The machines were useful. But the excitement came from personally interacting with the machine.

Wave 2: Late 1970s through 80s

Second, computing felt young again in the late 1970s and 80s. Then, truly personal single-user computers were new. They opened up to a far wider audience the sense of wonder that came with having a computer of our very own, and often even with a colorful graphical interface to draw us into its new worlds. I’ll include Woods and Crowther (ADVENT) as an example, because they used a PDP as a personal computer (smile) and their game and many more like it took off on the earliest true PCs – Exidy Sorcerers and TRS-80s, Ataris and Apples. This was the second and much bigger wave of delivering computers we could personally interact with.

The machines were somewhat useful; people kept trying to justify paying $1,000 for one “to organize recipes.” (Really.) But the real reason people wanted them was that they were more intimate – the excitement once again came from personally interacting with the machine.

Non-wave: 1990s through mid-2000s

Although WIMP interfaces proliferated in the 1990s and did deliver benefits and usability, they were never as exciting to the degree computers were in the 80s. Why not? Because they weren’t nearly as transformative in making computers more personal, more fun. And then, to add insult to injury, once we shipped WIMPiness throughout the industry, we called it good for a decade and innovation in user interfaces stagnated.

I heard many people wonder whether computing was done, whether this was all there would be. Thanks, Apple, for once again taking the lead in proving them wrong.

Wave 3: Late 2000s through the 10s

Now, starting in the late 2000s and through the 10s, modern mobile computers are new and more personal than ever, and they’re just getting started. But what makes them so much more personal? There are three components of the new age of computing, and they’re all about UI (user interfaces)… count ’em:

  1. Touch.
  2. Speech.
  3. Gestures.

Now don’t get me wrong, these are in addition to keyboards and accurate pointing (mice, trackpads) and writing (pens), not instead of them. I don’t believe for a minute that keyboards and mice and pens are going away, because they’re incredibly useful – I agree with Joey Hess (HT to @codinghorror):

“If it doesn’t have a keyboard, I feel that my thoughts are being forced out through a straw.”

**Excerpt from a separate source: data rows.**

(** * Organoid tracker and plotter: shallow embedding and verified properties

    The development follows the two scripts of the repository:
    - [OrganoidTracker.py]: per-frame shape extraction and the frame loop;
    - [OrganoidPlotter.py]: per-metric cleaning (centroid pre-filter, z-score
      rejection, gap filling, Savitzky-Golay and rolling-mean smoothing).

    Number model.  Python [int] is [Z].  Python and NumPy [float] (binary64)
    are idealised as real numbers: arithmetic is exact, and the special values
    [inf], [-inf] and [nan] of NumPy are kept where the code can produce them
    (NumPy division by zero, missing values of pandas).  Overflow and
    underflow of binary64 are outside the model: the measurements of a
    contour that reaches [min_area] are far from both.  Where the rounding
    of binary64 decides what the code does, on the z-score of equal samples,
    the arithmetic is a parameter ([Rounded]).  Date-times and time deltas
    are integers counting microseconds, the resolution of Python's
    [datetime].

    Libraries.  The pandas and NumPy operations the plotter calls are
    defined below with the defaults the script uses.  The OpenCV calls of
    the tracker and SciPy's [savgol_filter] are parameters; what is assumed
    of them is written as hypotheses of the theorems that need it. *)

From Stdlib Require Import Reals Lra Lia ZArith List Bool Sorted.
Import ListNotations.

(** ** Python exceptions *)

Module Py.

Inductive exn : Type :=
| ZeroDivisionError
| ValueError.

Inductive result (A : Type) : Type :=
| Ok (a : A)
| Raise (e : exn).

Arguments Ok {A} a.
Arguments Raise {A} e.

Definition bind {A B : Type} (r : result A) (k : A -> result B) : result B :=
  match r with
  | Ok a => k a
  | Raise e => Raise e
  end.

End Py.

Import Py.

Notation "x <- c ;; k" := (bind c (fun x => k))
  (at level 61, c at next level, right associativity).

(** ** NumPy floats, idealised

    A [float] is a real number or one of the three special values.  The
    operations follow IEEE 754 on the special values and are exact on the
    reals; the sign of zero is not kept, so a non-zero number divided by zero
    takes the sign of the dividend. *)

Module NP.

Open Scope R_scope.

Inductive float : Type :=
| Fin (r : R)
| PInf
| NInf
| NaN.

Definition Rltb (x y : R) : bool := if Rlt_dec x y then true else false.
Definition Reqb (x y : R) : bool := if Req_dec_T x y then true else false.

Definition isnan (x : float) : bool :=
  match x with NaN => true | _ => false end.

Definition isfinite (x : float) : bool :=
  match x with Fin _ => true | _ => false end.

Definition of_Z (z : Z) : float := Fin (IZR z).
Definition of_nat (n : nat) : float := Fin (INR n).

Definition neg (x : float) : float :=
  match x with
  | Fin r => Fin (- r)
  | PInf => NInf
  | NInf => PInf
  | NaN => NaN
  end.

Definition add (x y : float) : float :=
  match x, y with
  | NaN, _ | _, NaN => NaN
  | Fin a, Fin b => Fin (a + b)
  | PInf, NInf | NInf, PInf => NaN
  | PInf, _ | _, PInf => PInf
  | NInf, _ | _, NInf => NInf
  end.

Definition sub (x y : float) : float := add x (neg y).

(** The infinity with the sign of [a], or [nan] for [a = 0]. *)
Definition signed_inf (a : R) : float :=
  if Reqb a 0 then NaN else if Rltb 0 a then PInf else NInf.

Definition mul (x y : float) : float :=
  match x, y with
  | NaN, _ | _, NaN => NaN
  | Fin a, Fin b => Fin (a * b)
  | Fin a, PInf | PInf, Fin a => signed_inf a
  | Fin a, NInf | NInf, Fin a => signed_inf (- a)
  | PInf, PInf | NInf, NInf => PInf
  | PInf, NInf | NInf, PInf => NInf
  end.

Definition div (x y : float) : float :=
  match x, y with
  | NaN, _ | _, NaN => NaN
  | Fin a, Fin b => if Reqb b 0 then signed_inf a else Fin (a / b)
  | Fin _, PInf | Fin _, NInf => Fin 0
  | PInf, Fin b => if Rltb b 0 then NInf else PInf
  | NInf, Fin b => if Rltb b 0 then PInf else NInf
  | _, _ => NaN
  end.

Definition abs (x : float) : float :=
  match x with
  | Fin r => Fin (Rabs r)
  | PInf | NInf => PInf
  | NaN => NaN
  end.

(** [np.sqrt]: [nan] below zero. *)
Definition sqrt (x : float) : float :=
  match x with
  | Fin r => if Rltb r 0 then NaN else Fin (R_sqrt.sqrt r)
  | PInf => PInf
  | NInf | NaN => NaN
  end.

(** Comparisons are false as soon as one side is [nan]. *)
Definition ltb (x y : float) : bool :=
  match x, y with
  | NaN, _ | _, NaN => false
  | Fin a, Fin b => Rltb a b
  | Fin _, PInf => true
  | Fin _, NInf => false
  | PInf, _ => false
  | NInf, NInf => false
  | NInf, _ => true
  end.

Definition gtb (x y : float) : bool := ltb y x.

End NP.

(** ** pandas series

    A series is a list of labelled values; the label is the time stamp of
    the row.  Missing values are [nan].  The functions below are the pandas
    and NumPy operations that [OrganoidPlotter.py] calls, with the default
    arguments the script leaves in place. *)

Module Pandas.

Import NP.

Definition Series : Type := list (Z * float).

Definition index (s : Series) : list Z := map fst s.
Definition values (s : Series) : list float := map snd s.

(** A present value ([notna]). *)
Definition valid (x : float) : Prop := isnan x = false.

(** [pd.Series(values, index=index)]: the lengths must agree. *)
Definition make_series (vals : list float) (idx : list Z) : result Series :=
  if Nat.eqb (length vals) (length idx)
  then Ok (combine idx vals)
  else Raise ValueError.

(** Element-wise operation on the values, labels kept. *)
Definition map_values (f : float -> float) (s : Series) : Series :=
  map (fun p => (fst p, f (snd p))) s.

(** Whole-column operation on the values, labels kept. *)
Definition with_values (f : list float -> list float) (s : Series) : Series :=
  combine (index s) (f (values s)).

(** Boolean indexing [series[mask]]: the rows whose mask entry is true. *)
Fixpoint select {A : Type} (l : list A) (mask : list bool) : list A :=
  match l, mask with
  | x :: l', b :: mask' => if b then x :: select l' mask' else select l' mask'
  | _, _ => []
  end.

(** Sum and count that skip missing values ([skipna=True]). *)
Fixpoint nansum (xs : list float) : float :=
  match xs with
  | [] => Fin 0
  | x :: xs' => if isnan x then nansum xs' else add x (nansum xs')
  end.

Fixpoint count (xs : list float) : nat :=
  match xs with
  | [] => O
  | x :: xs' => if isnan x then count xs' else S (count xs')
  end.

(** [Series.mean()]: [nan] when no value is present. *)
Definition mean (xs : list float) : float :=
  match count xs with
  | O => NaN
  | S _ => div (nansum xs) (of_nat (count xs))
  end.

(** [Series.std(ddof=0)]: square root of the mean squared deviation of the
    present values. *)
Definition std0 (xs : list float) : float :=
  match count xs with
  | O => NaN
  | S _ =>
      let avg := div (nansum xs) (of_nat (count xs)) in
      let sqr := map (fun x => mul (sub avg x) (sub avg x)) xs in
      sqrt (div (nansum sqr) (of_nat (count xs)))
  end.

(** [Series.mask(cond)]: missing where the condition holds. *)
Fixpoint mask (xs : list float) (cond : list bool) : list float :=
  match xs, cond with
  | x :: xs', c :: cond' => (if c then NaN else x) :: mask xs' cond'
  | _, _ => []
  end.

Nevertheless, touch, speech, and gestures are clearly important. Why? Because interacting with touch and speech and gestures is how we’re made, and that’s what lets these interactions power a new wave of making computers more personal. All three are coming to the mainstream in about that order…

Four predictions

… and all three aren’t done, they’re just getting started, and we can now see that at least the first two are inevitable. Consider:

Touchable screens on smartphones and tablets is just the beginning. Once we taste the ability to touch any screen, we immediately want and expect all screens to respond to touch. One year from now, when more people have had a taste of it, no one will question whether notebooks and monitors should respond to touch – though maybe a few will still question touch televisions. Two years from now, we’ll just assume that every screen should be touchable, and soon we’ll forget it was ever any other way. Anyone set on building non-touch mainstream screens of any size is on the wrong side of history.

Speech recognition on phones and in the living room is just the beginning. This week I recorded a podcast with Scott Hanselman which will air in another week or two, when Scott shared something he observed firsthand in his son: Once a child experiences saying “Xbox Pause,” he will expect all entertainment devices to respond to speech commands, and if they don’t they’re “broken.” Two years from now, speech will probably be the norm as one way to deliver primary commands. (Insert Scotty joke here.)

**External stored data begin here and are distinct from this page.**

(** * laser-clock: the vector-frame pipeline of [laserclock.cpp]

    A shallow embedding of the drawing routines ([DrawPoint], [DrawLineTo],
    the ten digit programs, [DrawDigit], [DrawSquare]), of the frame rebuild
    at the head of the main loop, of the refresh loop itself, of the loop
    over the command-line options and of [DrawCircle], followed by the
    properties the specification states about them and by further
    properties of the code.

    Conventions of the embedding.
    - A C [int] is a [Z] kept in the signed 32-bit range; [+], [-], [*] wrap
      around (two's complement), [/] and [%] truncate toward zero.
    - A C [float] is an IEEE-754 binary32 number, a [spec_float] with
      precision 24 and maximal exponent 128; every operation rounds to
      nearest-even on its own (no contraction into fused operations).
      A [double] is binary64 (precision 53, maximal exponent 1024).
    - The process-wide variables of the program are the fields of one
      [state] record which every routine threads through.
    - A store outside the bounds of [vector_list] has no defined result:
      routines return [None] there, and [Some (result, state)] otherwise. *)

From Stdlib Require Import ZArith Lia Bool String Ascii DecimalString.
From Stdlib Require Import QArith Qpower Qround Lqa.
From Stdlib Require Import Floats.SpecFloat.
From stdpp Require Import base tactics option list.

Local Open Scope Z_scope.

(** ** 32-bit signed integers *)

Module Int32.

Definition min_signed : Z := - 2 ^ 31.
Definition max_signed : Z := 2 ^ 31 - 1.

(** The value of [z] once stored in an [int]. *)
Definition wrap (z : Z) : Z := (z + 2 ^ 31) mod 2 ^ 32 - 2 ^ 31.

Definition in_range (z : Z) : Prop := min_signed <= z <= max_signed.

Definition add (a b : Z) : Z := wrap (a + b).
Definition sub (a b : Z) : Z := wrap (a - b).
Definition mul (a b : Z) : Z := wrap (a * b).
(** C division and remainder truncate toward zero. *)
Definition div (a b : Z) : Z := wrap (Z.quot a b).
Definition rem (a b : Z) : Z := Z.rem a b.

End Int32.

Declare Scope int32_scope.
Delimit Scope int32_scope with i32.

(** The operands of a machine operation are machine expressions in turn. *)
Arguments Int32.add (a b)%_int32_scope.
Arguments Int32.sub (a b)%_int32_scope.
Arguments Int32.mul (a b)%_int32_scope.
Arguments Int32.div (a b)%_int32_scope.
Arguments Int32.rem (a b)%_int32_scope.

Infix "+" := Int32.add : int32_scope.
Infix "-" := Int32.sub : int32_scope.
Infix "*" := Int32.mul : int32_scope.
Infix "/" := Int32.div : int32_scope.
Infix "%" := Int32.rem (at level 40, left associativity) : int32_scope.

(** ** Floating point: truncation, ceiling, conversions *)

Module FP.

(** The nonzero finite number [(-1)^s * m * 2^e] cut to its integer part
    (toward zero), as a magnitude. *)
Definition trunc_mag (m : positive) (e : Z) : Z :=
  match e with
  | Zneg p => Z.shiftr (Zpos m) (Zpos p)
  | _ => Z.shiftl (Zpos m) e
  end.

(** Conversion to [int].  It is defined by the C standard only when the
    truncated value fits; elsewhere the embedding takes the result of the
    x86 conversion instruction, the most negative [int]. *)
Definition to_int (f : spec_float) : Z :=
  match f with
  | S754_zero _ => 0
  | S754_finite s m e =>
      let z := cond_Zopp s (trunc_mag m e) in
      if (Int32.min_signed <=? z) && (z <=? Int32.max_signed)
      then z else Int32.min_signed
  | _ => Int32.min_signed
  end.

Section Format.
Variables prec emax : Z.

Definition of_int (z : Z) : spec_float := binary_normalize prec emax z 0 false.

(** [ceilf]/[ceil]: the least integral value not below the argument.
    A float with a non-negative exponent is integral already. *)
Definition ceil (f : spec_float) : spec_float :=
  match f with
  | S754_finite s m (Zneg p) =>
      let q := Z.shiftr (Zpos m) (Zpos p) in
      let c := if s then q
               else if Z.shiftl q (Zpos p) =? Zpos m then q else q + 1 in
      if c =? 0 then S754_zero s
      else binary_normalize prec emax (cond_Zopp s c) 0 s
  | _ => f
  end.
End Format.

End FP.

Module F32.
Definition prec : Z := 24.
Definition emax : Z := 128.
Definition of_int := FP.of_int prec emax.
Definition to_int := FP.to_int.
Definition add := SFadd prec emax.
Definition mul := SFmul prec emax.
Definition div := SFdiv prec emax.
Definition sqrt := SFsqrt prec emax.
Definition ceil := FP.ceil prec emax.
(** A literal [m * 2^e]. *)
Definition lit (m e : Z) : spec_float := binary_normalize prec emax m e false.
End F32.

Module F64.
Definition prec : Z := 53.
Definition emax : Z := 1024.
Definition of_int := FP.of_int prec emax.
Definition to_int := FP.to_int.
Definition mul := SFmul prec emax.
Definition lit (m e : Z) : spec_float := binary_normalize prec emax m e false.
End F64.

(** ** Program state *)

Definition MAX_POINTS : Z := 10000.
Definition POINTS_PER_SECOND : Z := 30000.

(** Modelled from the spec: the declaration of [HeliosDacClass::HeliosPoint]
    lives in the driver's header, which is not part of the sources.  A point
    has a position of two 16-bit unsigned coordinates and four 8-bit
    channels (red, green, blue, intensity). *)
Record HeliosPoint : Type := mkPoint {
  pt_x : Z; pt_y : Z; pt_r : Z; pt_g : Z; pt_b : Z; pt_i : Z
}.

Definition u16 (z : Z) : Z := z mod 2 ^ 16.
Definition u8 (z : Z) : Z := z mod 2 ^ 8.

(** One pen move, as requested from [DrawLineTo]: destination and color. *)
Record PenMove : Type := mkMove { mv_x : Z; mv_y : Z; mv_color : Z }.

Record state : Type := mkState {
  vector_list : list HeliosPoint;   (* HeliosPoint vector_list[MAX_POINTS] *)
  num_points : Z;
  x_start : Z;
  y_start : Z;
  xpos : Z;
  ypos : Z;
  size : Z;
  color : Z;
  divider : spec_float;
  dwell : Z;
  hidden_dwell : Z;
  (** what has been printed on the diagnostic stream, oldest line first *)
  stderr : list string;
  (** history of the calls of [DrawLineTo], oldest first; no routine reads
      it, it only records what was asked *)
  pen_moves : list PenMove
}.

Definition set_buffer (vl : list HeliosPoint) (n : Z) (st : state) : state :=
  mkState vl n (x_start st) (y_start st) (xpos st) (ypos st) (size st)
          (color st) (divider st) (dwell st) (hidden_dwell st) (stderr st)
          (pen_moves st).

Definition set_num_points (n : Z) (st : state) : state :=
  set_buffer (vector_list st) n st.

Definition set_pen (x y : Z) (st : state) : state :=
  mkState (vector_list st) (num_points st) x y (xpos st) (ypos st) (size st)
          (color st) (divider st) (dwell st) (hidden_dwell st) (stderr st)
          (pen_moves st).

Definition fprintf_stderr (line : string) (st : state) : state :=
  mkState (vector_list st) (num_points st) (x_start st) (y_start st) (xpos st)
          (ypos st) (size st) (color st) (divider st) (dwell st)
          (hidden_dwell st) (stderr st ++ [line]) (pen_moves st).

Definition record_move (m : PenMove) (st : state) : state :=
  mkState (vector_list st) (num_points st) (x_start st) (y_start st) (xpos st)
          (ypos st) (size st) (color st) (divider st) (dwell st)
          (hidden_dwell st) (stderr st) (pen_moves st ++ [m]).

(** The values the globals have when the program starts with no options. *)
Definition zero_point : HeliosPoint := mkPoint 0 0 0 0 0 0.

Definition initial_state : state :=
  mkState (replicate (Z.to_nat MAX_POINTS) zero_point) 0 0 0
          0 2000 250 1 (F32.lit 50 0) 10 15 [] [].

(** ** The monad of the routines: state passing, [None] on a wild store *)

Definition M (A : Type) : Type := state -> option (A * state).

Definition ret {A} (a : A) : M A := fun st => Some (a, st).

Definition bind {A B} (m : M A) (k : A -> M B) : M B :=
  fun st => match m st with
            | Some (a, st') => k a st'
            | None => None
            end.

Notation "x <- m ;; k" := (bind m (fun x => k))
  (at level 100, m at next level, right associativity).
Notation "m ;;; k" := (bind m (fun _ => k))
  (at level 100, right associativity).

Definition get {A} (f : state -> A) : M A := fun st => Some (f st, st).
Definition modify (f : state -> state) : M unit := fun st => Some (tt, f st).

(** [vector_list[i] = p]. *)
Definition store_point (i : Z) (p : HeliosPoint) : M unit :=
  fun st =>
    if (0 <=? i) && (i <? Z.of_nat (length (vector_list st)))
    then Some (tt, set_buffer (<[Z.to_nat i := p]> (vector_list st))
                              (num_points st) st)
    else None.

(** [for (i = first; i <= last; i++) status = body(i);] run for [n] rounds. *)
Fixpoint for_upto (n : nat) (i : Z) (body : Z -> M Z) (status : Z) : M Z :=
  match n with
  | O => ret status
  | S n' => s <- body i ;; for_upto n' (Int32.add i 1) body s
  end.

(** [for (i = 0; i < n; i++) status = body;] *)
Fixpoint times (n : nat) (body : M Z) (status : Z) : M Z :=
  match n with
  | O => ret status
  | S n' => s <- body ;; times n' body s
  end.

(** ** DrawPoint (lines 82-161) *)

Definition newline : string := String (ascii_of_nat 10) EmptyString.

Definition clip_msg_x : string :=
  "Clipping!  Reduce size and/or adjust x position.." ++ newline.
Definition clip_msg_y : string :=
  "Clipping!  Reduce size and/or adjust y position.." ++ newline.

(** The [switch (color)]: the red, green and blue channels of a color. *)
Definition color_rgb (color : Z) : Z * Z * Z :=
  match color with
  | 0 => (0, 0, 0)
  | 1 => (255, 0, 0)
  | 2 => (0, 255, 0)
  | 3 => (0, 0, 255)
  | 4 => (255, 255, 0)
  | 5 => (255, 0, 255)
  | 6 => (0, 255, 255)
  | 7 => (255, 255, 255)
  | _ => (255, 255, 255)
  end.

Definition DrawPoint (x y color : Z) : M Z :=
  n <- get num_points ;;
  if MAX_POINTS <=? n then ret 0
  else
    x <- (if 4095 <? x then modify (fprintf_stderr clip_msg_x) ;;; ret 4095
          else ret x) ;;
    let x := if x <? 0 then 0 else x in
    y <- (if 4095 <? y then modify (fprintf_stderr clip_msg_y) ;;; ret 4095
          else ret y) ;;
    let y := if y <? 0 then 0 else y in
    let '(r, g, b) := color_rgb color in
    store_point n (mkPoint (u16 x) (u16 y) (u8 r) (u8 g) (u8 b) (u8 255)) ;;;
    modify (set_num_points (Int32.add n 1)) ;;;
    ret n.

(** ** DrawLineTo (lines 164-199) *)

(** [start + (length / (float)num_segments) * i], converted to [int] when it
    is passed to [DrawPoint]. *)
Definition interpolate (start : Z) (length : spec_float) (num_segments i : Z) : Z :=
  F32.to_int
    (F32.add (F32.of_int start)
             (F32.mul (F32.div length (F32.of_int num_segments)) (F32.of_int i))).

(** [ceilf(sqrtf(x_length * x_length + y_length * y_length) / divider)],
    converted to [int]. *)
Definition segments (x_length y_length divider : spec_float) : Z :=
  let vector_length :=
    F32.sqrt (F32.add (F32.mul x_length x_length) (F32.mul y_length y_length)) in
  F32.to_int (F32.ceil (F32.div vector_length divider)).

Definition DrawLineTo (x y color : Z) : M Z :=
  modify (record_move (mkMove x y color)) ;;;
  xs <- get x_start ;;
  ys <- get y_start ;;
  dv <- get divider ;;
  let x_length := F32.of_int (x - xs)%i32 in
  let y_length := F32.of_int (y - ys)%i32 in
  let num_segments := segments x_length y_length dv in
  status <-
    (if 0 <? color then
       for_upto (Z.to_nat num_segments) 1
         (fun i =>
            xs <- get x_start ;;
            ys <- get y_start ;;
            DrawPoint (interpolate xs x_length num_segments i)
                      (interpolate ys y_length num_segments i)
                      color)
         0
     else ret 0) ;;
  status <-
    (if color =? 0 then
       n <- get hidden_dwell ;;
       times (Z.to_nat n) (DrawPoint x y color) status
     else
       n <- get dwell ;;
       times (Z.to_nat n) (DrawPoint x y color) status) ;;
  modify (set_pen x y) ;;;
  ret status.

(** Arithmetic in the arguments of the drawing routines is [int] arithmetic. *)
Arguments DrawPoint (x y color)%_int32_scope.
Arguments DrawLineTo (x y color)%_int32_scope.

(** ** The digit programs (lines 201-287) and DrawDigit (lines 289-306) *)

Section Glyphs.
Local Open Scope int32_scope.

Definition DrawZero (x y color size : Z) : M unit :=
  DrawLineTo x y 0 ;;;
  DrawLineTo (x + size) y color ;;;
  DrawLineTo (x + size) (y - 2 * size) color ;;;
  DrawLineTo x (y - 2 * size) color ;;;
  DrawLineTo x y color ;;;
  ret tt.

Definition DrawOne (x y color size : Z) : M unit :=
  DrawLineTo (x + size) y 0 ;;;
  DrawLineTo (x + size) y 0 ;;;
  DrawLineTo (x + size) (y - 2 * size) color ;;;
  ret tt.

Definition DrawTwo (x y color size : Z) : M unit :=
  DrawLineTo x y 0 ;;;
  DrawLineTo (x + size) y color ;;;
  DrawLineTo (x + size) (y - size) color ;;;
  DrawLineTo x (y - size) color ;;;
  DrawLineTo x (y - 2 * size) color ;;;
  DrawLineTo (x + size) (y - 2 * size) color ;;;
  ret tt.

Definition DrawThree (x y color size : Z) : M unit :=
  DrawLineTo x y 0 ;;;
  DrawLineTo (x + size) y color ;;;
  DrawLineTo (x + size) (y - 2 * size) color ;;;
  DrawLineTo x (y - 2 * size) color ;;;
  DrawLineTo x (y - size) 0 ;;;
  DrawLineTo (x + size) (y - size) color ;;;
  ret tt.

Likewise, gestures to control entertainment and games in the living room is just the beginning. Over the past year or two, when giving talks I’ve sometimes enjoyed messing with audiences by “changing” a PowerPoint slide by gesturing in the air in front of the screen while really changing the slide with the remote in my pocket. I immediately share the joke, of course, and we all have a laugh together, but the audience members more and more often just think it’s a new product and expect it to work. Gestures aren’t just for John Anderton any more.

Bringing touch and speech and gestures to all devices is a thrilling experience. They are just the beginning of the new wave that’s still growing. And this is the most personal wave so far.

This is an exciting and wonderful time to be part of our industry.

Computing is being reborn, again; we are young again.

World’s youngest C++ programmer?

I’m seeing many younger programmers picking up C++. The average age at C++ events over the past year has been declining rapidly as the audience sizes grow with more and younger people in addition to the C++ veterans.

But this one just beats all [Facebook link added]:

A six-year-old child from Bangladesh is hoping to be officially recognised as the world’s youngest computer programmer.

Wasik Farhan-Roopkotha showed an aptitude for computing at an early age and started typing in Microsoft Word at just three years old, BBC News reports.

The precocious youngster was programming game emulators from the age of four and his achievements have already received extensive media coverage in his home country.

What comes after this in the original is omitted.